Geçmişten bugüne Altın Portakal korteji, yalnızca sinema yıldızlarının yürüyüşü değil, Antalya halkının sinemayla kurduğu gönül bağının bir simgesi olarak kabul ediliyor. 1978, 1979–1984, 2020 ve 2023 yıllarında yapılamayan kortejler, festival tarihinin kısa kesintileri olarak kalsa da, her dönüşü Antalya’nın sinema tutkusunun hiç azalmadığını kanıtladı. Bugün hala her yıl ekim ayında cadde boyunca uzanan kortejle Antalya, “Sinemanın kalbi burada atıyor” sözünü bir kez daha haklı çıkarıyor.

Altın Portakal Heykelciği ya da Venüs Heykeli 2005 yılına kadar Altın Portakal ödülü olarak verilmiştir. 2005-2008 yıllarında ödülün şekli değiştirilmiştir. 2009'daki festivalden bu yana yeniden Venüs heykeli ödül olarak verilmeye başlanmıştır. Altın renginde olan heykelcik sol elinde portakal tutan bir kadın biçiminde tasarlanmıştır.
Altın Portakal jürileri festival yürütme kurulu tarafından belirlenir. Son dönemdeki festivallerde Ulusal Uzun Metraj Yarışması, Ulusal Belgesel Film Yarışması, Ulusal Kısa Metraj Film Yarışması, Uluslararası Uzun Metraj Yarışması, SİYAD ve Film-Yön olmak üzere 6 farklı jüri görev almaktadır.
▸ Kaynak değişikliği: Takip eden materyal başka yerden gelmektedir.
(* ===== verification/RustString.v ===== *)
(** * Strings of the Rust standard library

    A [String] or [&str] is the list of its UTF-8 bytes, a [string] of [ascii].
    This file models the methods the server calls on strings ([starts_with],
    [ends_with], [contains], [find], [split], [join], [trim], slicing,
    [to_lowercase]) and the ["account:device"] keys that several components
    build with [format!]. *)

From S2P Require Import Prelude.

#[global] Open Scope string_scope.
#[global] Open Scope Z_scope.
#[global] Arguments String.append : simpl nomatch.

(** [s.len()]: the number of bytes. *)
Definition str_len (s : string) : Z := Z.of_nat (String.length s).

(** [s.is_empty()]. *)
Definition str_is_empty (s : string) : bool :=
  match s with EmptyString => true | String _ _ => false end.

(** [s.starts_with(p)] for a string pattern. *)
Fixpoint starts_with (p s : string) : bool :=
  match p, s with
  | EmptyString, _ => true
  | String a p', String b s' => bool_decide (a = b) && starts_with p' s'
  | String _ _, EmptyString => false
  end.

(** [s.ends_with(p)] for a string pattern. *)
Fixpoint ends_with (p s : string) : bool :=
  bool_decide (s = p) ||
  match s with EmptyString => false | String _ s' => ends_with p s' end.

(** [s.contains(p)] for a string pattern. *)
Fixpoint str_contains (p s : string) : bool :=
  starts_with p s ||
  match s with EmptyString => false | String _ s' => str_contains p s' end.

(** [s.contains(c)] for an ASCII character. *)
Fixpoint contains_char (c : ascii) (s : string) : bool :=
  match s with
  | EmptyString => false
  | String a s' => bool_decide (a = c) || contains_char c s'
  end.

(** [s.find(c)]: the byte offset of the first occurrence. *)
Fixpoint find_char (c : ascii) (s : string) : option nat :=
  match s with
  | EmptyString => None
  | String a s' => if bool_decide (a = c) then Some O else S <$> find_char c s'
  end.

(** [&s[n..]]. *)
Fixpoint str_drop (n : nat) (s : string) : string :=
  match n, s with
  | S n', String _ s' => str_drop n' s'
  | _, _ => s
  end.

(** [s.chars().all(p)] for a predicate that is false outside ASCII. *)
Fixpoint str_all (p : ascii → bool) (s : string) : bool :=
  match s with
  | EmptyString => true
  | String a s' => p a && str_all p s'
  end.

(** [s.split(c)]: always at least one piece. *)
Fixpoint split_char (c : ascii) (s : string) : list string :=
  match s with
  | EmptyString => [""]
  | String a s' =>
      if bool_decide (a = c) then "" :: split_char c s'
      else match split_char c s' with
           | w :: ws => String a w :: ws
           | [] => [String a ""]
           end
  end.

(** [v.join(sep)]. *)
Fixpoint str_join (sep : string) (v : list string) : string :=
  match v with
  | [] => ""
  | [w] => w
  | w :: ws => w +:+ sep +:+ str_join sep ws
  end.

(** ASCII classes. *)
Definition byte_val (a : ascii) : Z := Z.of_nat (Ascii.nat_of_ascii a).
Definition in_range (lo hi : Z) (a : ascii) : bool := (lo <=? byte_val a) && (byte_val a <=? hi).
Definition is_ascii_digit (a : ascii) : bool := in_range 48 57 a.
Definition is_ascii_hexdigit (a : ascii) : bool :=
  in_range 48 57 a || in_range 65 70 a || in_range 97 102 a.
Definition is_ascii_alphanumeric (a : ascii) : bool :=
  in_range 48 57 a || in_range 65 90 a || in_range 97 122 a.
Definition is_ascii_byte (a : ascii) : bool := byte_val a <? 128.

(** The UTF-8 encodings, one to three bytes long, of the characters with the
    Unicode property White_Space, which [trim] removes. *)
Definition ws1 (a : ascii) : bool := in_range 9 13 a || (byte_val a =? 32).
Definition ws2 (a b : ascii) : bool :=
  (byte_val a =? 194) && ((byte_val b =? 133) || (byte_val b =? 160)).
Definition ws3 (a b c : ascii) : bool :=
  ((byte_val a =? 225) && (byte_val b =? 154) && (byte_val c =? 128))
  || ((byte_val a =? 226) && (byte_val b =? 128)
      && (in_range 128 138 c || (byte_val c =? 168) || (byte_val c =? 169) || (byte_val c =? 175)))
  || ((byte_val a =? 226) && (byte_val b =? 129) && (byte_val c =? 159))
  || ((byte_val a =? 227) && (byte_val b =? 128) && (byte_val c =? 128)).

(** [s.trim_start()]. *)
Fixpoint trim_start (s : string) : string :=
  match s with
  | EmptyString => EmptyString
  | String a s1 =>
      if ws1 a then trim_start s1 else
      match s1 with
      | EmptyString => s
      | String b s2 =>
          if ws2 a b then trim_start s2 else
          match s2 with
          | EmptyString => s
          | String c s3 => if ws3 a b c then trim_start s3 else s
          end
      end
  end.

(** [s.trim_end()]: cut at the first position from which only white space is
    left. *)
Fixpoint trim_end (s : string) : string :=
  match s with
  | EmptyString => EmptyString
  | String a s' => if str_is_empty (trim_start s) then EmptyString else String a (trim_end s')
  end.

(** [s.trim()]. *)
Definition trim (s : string) : string := trim_end (trim_start s).

(** [s.to_lowercase()] follows the Unicode tables; on ASCII it maps A-Z to a-z.
    The table outside ASCII stays a parameter. *)
Definition ascii_lower (a : ascii) : ascii :=
  if in_range 65 90 a then Ascii.ascii_of_nat (Ascii.nat_of_ascii a + 32) else a.
Fixpoint str_map (f : ascii → ascii) (s : string) : string :=
  match s with EmptyString => EmptyString | String a s' => String (f a) (str_map f s') end.

Class Unicode := {
  to_lowercase : string → string;
  to_lowercase_ascii : ∀ s, str_all is_ascii_byte s = true →
    to_lowercase s = str_map ascii_lower s
}.
Definition ascii_unicode : Unicode :=
  {| to_lowercase := str_map ascii_lower; to_lowercase_ascii s _ := eq_refl |}.

(** ["{a}:{b}"]: the key of devices, connections and subscribers. *)
Definition pair_key (a b : string) : string := a +:+ ":" +:+ b.

(** ** Facts about append, prefixes and suffixes *)

Lemma app_str_nil_r s : s +:+ "" = s.
Proof. induction s as [|a s IH]; [done|]. cbn. by rewrite IH. Qed.

Lemma app_str_assoc s t u : (s +:+ t) +:+ u = s +:+ t +:+ u.
Proof. induction s as [|a s IH]; [done|]. cbn. by rewrite IH. Qed.

Lemma app_str_inv_l s t u : s +:+ t = s +:+ u → t = u.
Proof. apply (inj (String.append s)). Qed.

Lemma length_app_str s t : String.length (s +:+ t) = (String.length s + String.length t)%nat.
Proof. induction s as [|a s IH]; [done|]. cbn. by rewrite IH. Qed.

Lemma app_str_eq_inv_len s1 s2 t1 t2 :
  String.length s1 = String.length s2 → s1 +:+ t1 = s2 +:+ t2 → s1 = s2 ∧ t1 = t2.
Proof.
  revert s2. induction s1 as [|a s1 IH]; intros [|b s2] Hl Heq; simplify_eq/=; [done|].
  destruct (IH s2) as [-> ->]; auto.
Qed.

Lemma starts_with_spec p s : starts_with p s = true ↔ ∃ t, s = p +:+ t.
Proof.
  revert s. induction p as [|a p IH]; intros s; cbn; [naive_solver|].
  destruct s as [|b s]; [naive_solver|].
  rewrite andb_true_iff, bool_decide_eq_true, IH. naive_solver.
Qed.

Lemma ends_with_spec p s : ends_with p s = true ↔ ∃ t, s = t +:+ p.
Proof.
  induction s as [|a s IH]; cbn; rewrite orb_true_iff, bool_decide_eq_true.
  - split; [intros [<-|]; [by exists ""|done]|]. intros [[|? t] Ht]; simplify_eq/=; by left.
  - rewrite IH. split.
    + intros [<-|[t ->]]; [by exists ""|by exists (String a t)].
    + intros [[|b t] Ht]; simplify_eq/=; [by left|right; eauto].
Qed.

Lemma starts_with_app p t : starts_with p (p +:+ t) = true.
Proof. apply starts_with_spec. eauto. Qed.

Lemma str_contains_app p s t : str_contains p (s +:+ p +:+ t) = true.
Proof.
  induction s as [|a s IH]; cbn.
  - destruct (p +:+ t) eqn:E; cbn; by rewrite <-E, starts_with_app.
  - by rewrite IH, orb_true_r.
Qed.

Lemma contains_char_app c s t :
  contains_char c (s +:+ t) = contains_char c s || contains_char c t.
Proof. induction s as [|a s IH]; cbn; [done|]. by rewrite IH, orb_assoc. Qed.

Lemma find_char_None c s : find_char c s = None ↔ contains_char c s = false.
Proof.
  induction s as [|a s IH]; cbn; [done|]. case_bool_decide; cbn; [done|].
  by rewrite fmap_None.
Qed.

(** The found offset splits the string at the first occurrence. *)
Lemma find_char_Some c s n :
  find_char c s = Some n →
  ∃ p t, s = p +:+ String c t ∧ str_drop n s = String c t ∧ contains_char c p = false.
Proof.
  revert n. induction s as [|a s IH]; intros n; cbn; [done|].
  case_bool_decide as Ha; [intros ?; simplify_eq; by exists "", s|].
  intros (n' & Hn & ->)%fmap_Some. destruct (IH _ Hn) as (p & t & -> & Hd & Hp).
  exists (String a p), t. cbn. by rewrite bool_decide_eq_false_2.
Qed.

(** ** Splitting and joining *)

Lemma split_char_nonempty c s : split_char c s ≠ [].
Proof. destruct s; cbn; repeat case_match; done. Qed.

Lemma str_join_cons sep w ws : ws ≠ [] → str_join sep (w :: ws) = w +:+ sep +:+ str_join sep ws.
Proof. by destruct ws. Qed.

Lemma join_split c s : str_join (String c "") (split_char c s) = s.
Proof.
  induction s as [|a s IH]; cbn; [done|]. pose proof (split_char_nonempty c s) as Hne.
  case_bool_decide as Ha.
  - rewrite str_join_cons by done. cbn. by rewrite IH, Ha.
  - destruct (split_char c s) as [|w [|w' ws]] eqn:E; [done| |].
    + by rewrite <-IH.
    + rewrite str_join_cons in IH |- * by done. by rewrite <-IH.
Qed.

Lemma split_char_none c s : contains_char c s = false → split_char c s = [s].
Proof.
  induction s as [|a s IH]; cbn; [done|]. case_bool_decide; [done|]. intros Hs.
  by rewrite IH.
Qed.

Lemma split_char_app c s t :
  contains_char c s = false → split_char c (s +:+ String c t) = s :: split_char c t.
Proof.
  induction s as [|a s IH]; cbn; [by rewrite bool_decide_eq_true_2|].
  case_bool_decide; [done|]. intros Hs. by rewrite IH.
Qed.

Lemma split_char_pieces c s w : w ∈ split_char c s → contains_char c w = false.
Proof.
  revert w. induction s as [|a s IH]; intros w; cbn; [set_solver|].
  pose proof (split_char_nonempty c s). case_bool_decide as Ha.
  - intros [->|Hw]%elem_of_cons; auto.
  - destruct (split_char c s) as [|w' ws]; [done|].
    intros [->|Hw]%elem_of_cons; [|apply IH; by right].
    cbn. rewrite bool_decide_eq_false_2 by done. apply IH. by left.
Qed.

(** ** Keys *)

Lemma split_pair_key a b :
  contains_char ":" a = false → contains_char ":" b = false →
  split_char ":" (pair_key a b) = [a; b].
Proof. intros Ha Hb. unfold pair_key. cbn. by rewrite split_char_app, split_char_none. Qed.

(** A key determines the pair when the account part has no colon: account
    hashes are hexadecimal digests. *)
Lemma pair_key_inj a a' b b' :
  contains_char ":" a = false → contains_char ":" a' = false →
  pair_key a b = pair_key a' b' → a = a' ∧ b = b'.
Proof.
  unfold pair_key. cbn. intros Ha Ha' Heq.
  apply (f_equal (split_char ":")) in Heq as Hs. rewrite !split_char_app in Hs by done.
  injection Hs as -> _. apply app_str_inv_l in Heq. by simplify_eq.
Qed.

(** [key.starts_with("{a}:")] selects exactly the keys of account [a]. *)
Lemma starts_with_pair_key a a' b :
  contains_char ":" a = false → contains_char ":" a' = false →
  starts_with (a +:+ ":") (pair_key a' b) = true ↔ a = a'.
Proof.
  intros Ha Ha'. rewrite starts_with_spec. split.
  - intros [t Ht]. rewrite app_str_assoc in Ht. cbn in Ht.
    by destruct (pair_key_inj a' a b t) as [-> _].
  - intros <-. exists b. by rewrite app_str_assoc.
Qed.

(** [key.ends_with(":{d}")] selects exactly the keys of device [d]. *)
Lemma ends_with_pair_key a b d :
  contains_char ":" b = false → contains_char ":" d = false →
  ends_with (":" +:+ d) (pair_key a b) = true ↔ b = d.
Proof.
  intros Hb Hd. rewrite ends_with_spec. split; [|intros ->; eexists; reflexivity].
  unfold pair_key. cbn. intros [t Ht].
  enough (Hgen : ∀ x y, x +:+ String ":" b = y +:+ String ":" d → b = d) by eauto.
  clear t Ht. intros x. induction x as [|c x IH]; intros [|e y] Heq; simplify_eq/=; [done|..].
  - by rewrite contains_char_app, orb_true_r in Hb.
  - by rewrite contains_char_app, orb_true_r in Hd.
  - eauto.
Qed.

(** ** Trimming *)

(** The white-space encodings form a prefix code, so trimming a concatenation
    starts with trimming its first part. *)
Lemma trim_start_app p w : trim_start p = "" → trim_start (p +:+ w) = trim_start w.
Proof.
  remember (String.length p) as n eqn:Hn. assert (String.length p ≤ n)%nat as Hle by lia.
  clear Hn. revert p Hle. induction n as [|n IH]; intros p Hle; destruct p as [|a p];
    cbn in Hle; try lia; [done|done|].
  cbn. destruct (ws1 a); [intros; apply IH; auto; lia|].
  destruct p as [|b p]; [done|]. cbn in *. destruct (ws2 a b); [intros; apply IH; auto; lia|].
  destruct p as [|c p]; [done|]. cbn in *. destruct (ws3 a b c); [intros; apply IH; auto; lia|done].
Qed.

Lemma trim_end_decomp s : ∃ w, s = trim_end s +:+ w ∧ trim_start w = "".
Proof.
  induction s as [|a s [w [IH Hw]]]; [by exists ""|].
  cbn [trim_end]. destruct (str_is_empty (trim_start (String a s))) eqn:E.
  - exists (String a s). by destruct (trim_start (String a s)).
  - exists w. cbn. by rewrite <-IH.
Qed.

Lemma trim_start_trim_end s : trim_start (trim_end s) = "" → trim_start s = "".
Proof.
  destruct (trim_end_decomp s) as (w & Heq & Hw). intros Hp.
  rewrite Heq, trim_start_app; auto.
Qed.

Lemma trim_end_idem s : trim_end (trim_end s) = trim_end s.
Proof.
  induction s as [|a s IH]; [done|]. cbn [trim_end].
  destruct (str_is_empty (trim_start (String a s))) eqn:E; [done|]. cbn [trim_end].
  destruct (str_is_empty (trim_start (String a (trim_end s)))) eqn:E'; [|by rewrite IH].
  assert (Hx : trim_end (String a s) = String a (trim_end s)) by (cbn [trim_end]; by rewrite E).
  rewrite <-Hx in E'. destruct (trim_start (trim_end (String a s))) eqn:E2; [|done].
  apply trim_start_trim_end in E2. by rewrite E2 in E.
Qed.

Lemma trim_end_suffix p s : trim_end (p +:+ s) = p +:+ s → trim_end s = s.
Proof.
  induction p as [|a p IH]; [done|]. cbn [String.append trim_end].
  destruct (str_is_empty _); [done|]. intros Heq. simplify_eq. auto.
Qed.

(** A byte that starts no white-space encoding. *)
Definition solid (a : ascii) : bool :=
  negb (ws1 a) && negb (byte_val a =? 194) && negb (byte_val a =? 225)
  && negb (byte_val a =? 226) && negb (byte_val a =? 227).

Lemma trim_start_solid a s : solid a = true → trim_start (String a s) = String a s.
Proof.
  unfold solid. rewrite !andb_true_iff, !negb_true_iff. intros [[[[H1 H2] H3] H4] H5].
  cbn. rewrite H1. destruct s as [|b s]; [done|]. unfold ws2. rewrite H2. cbn.
  destruct s as [|c s]; [done|]. unfold ws3. by rewrite H3, H4, H5.
Qed.

Lemma trim_end_solid a s : solid a = true → trim_end (String a s) = String a (trim_end s).
Proof. intros Ha. cbn [trim_end]. by rewrite trim_start_solid. Qed.

Lemma trim_solid a s : solid a = true → trim (String a s) = String a (trim_end s).
Proof. intros Ha. unfold trim. by rewrite trim_start_solid, trim_end_solid. Qed.

(** The result of [trim] has no trailing white space left. *)
Lemma trim_end_trim s : trim_end (trim s) = trim s.
Proof. apply trim_end_idem. Qed.

Lemma str_is_empty_true s : str_is_empty s = true ↔ s = "".
Proof. by destruct s. Qed.

Create HintDb rust_str.
#[export] Hint Resolve trim_end_trim trim_end_idem : rust_str.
Altın Portakal Film Festivalinde dört ana dalda ödüller verilmektedir. Ulusal Uzun Metraj Film Yarışması ve Uluslararası Uzun Metraj Film Yarışması'nın yanı sıra, Ulusal Belgesel Film Yarışması ve Ulusal Kısa Film Yarışması da yer almaktadır. Festivalde ayrıca, başta Asya ve Avrupa sineması olmak üzere, dünya sinemasının önemli ve saygın isimlerinin filmleri de sinemaseverlerle buluşmaktadır.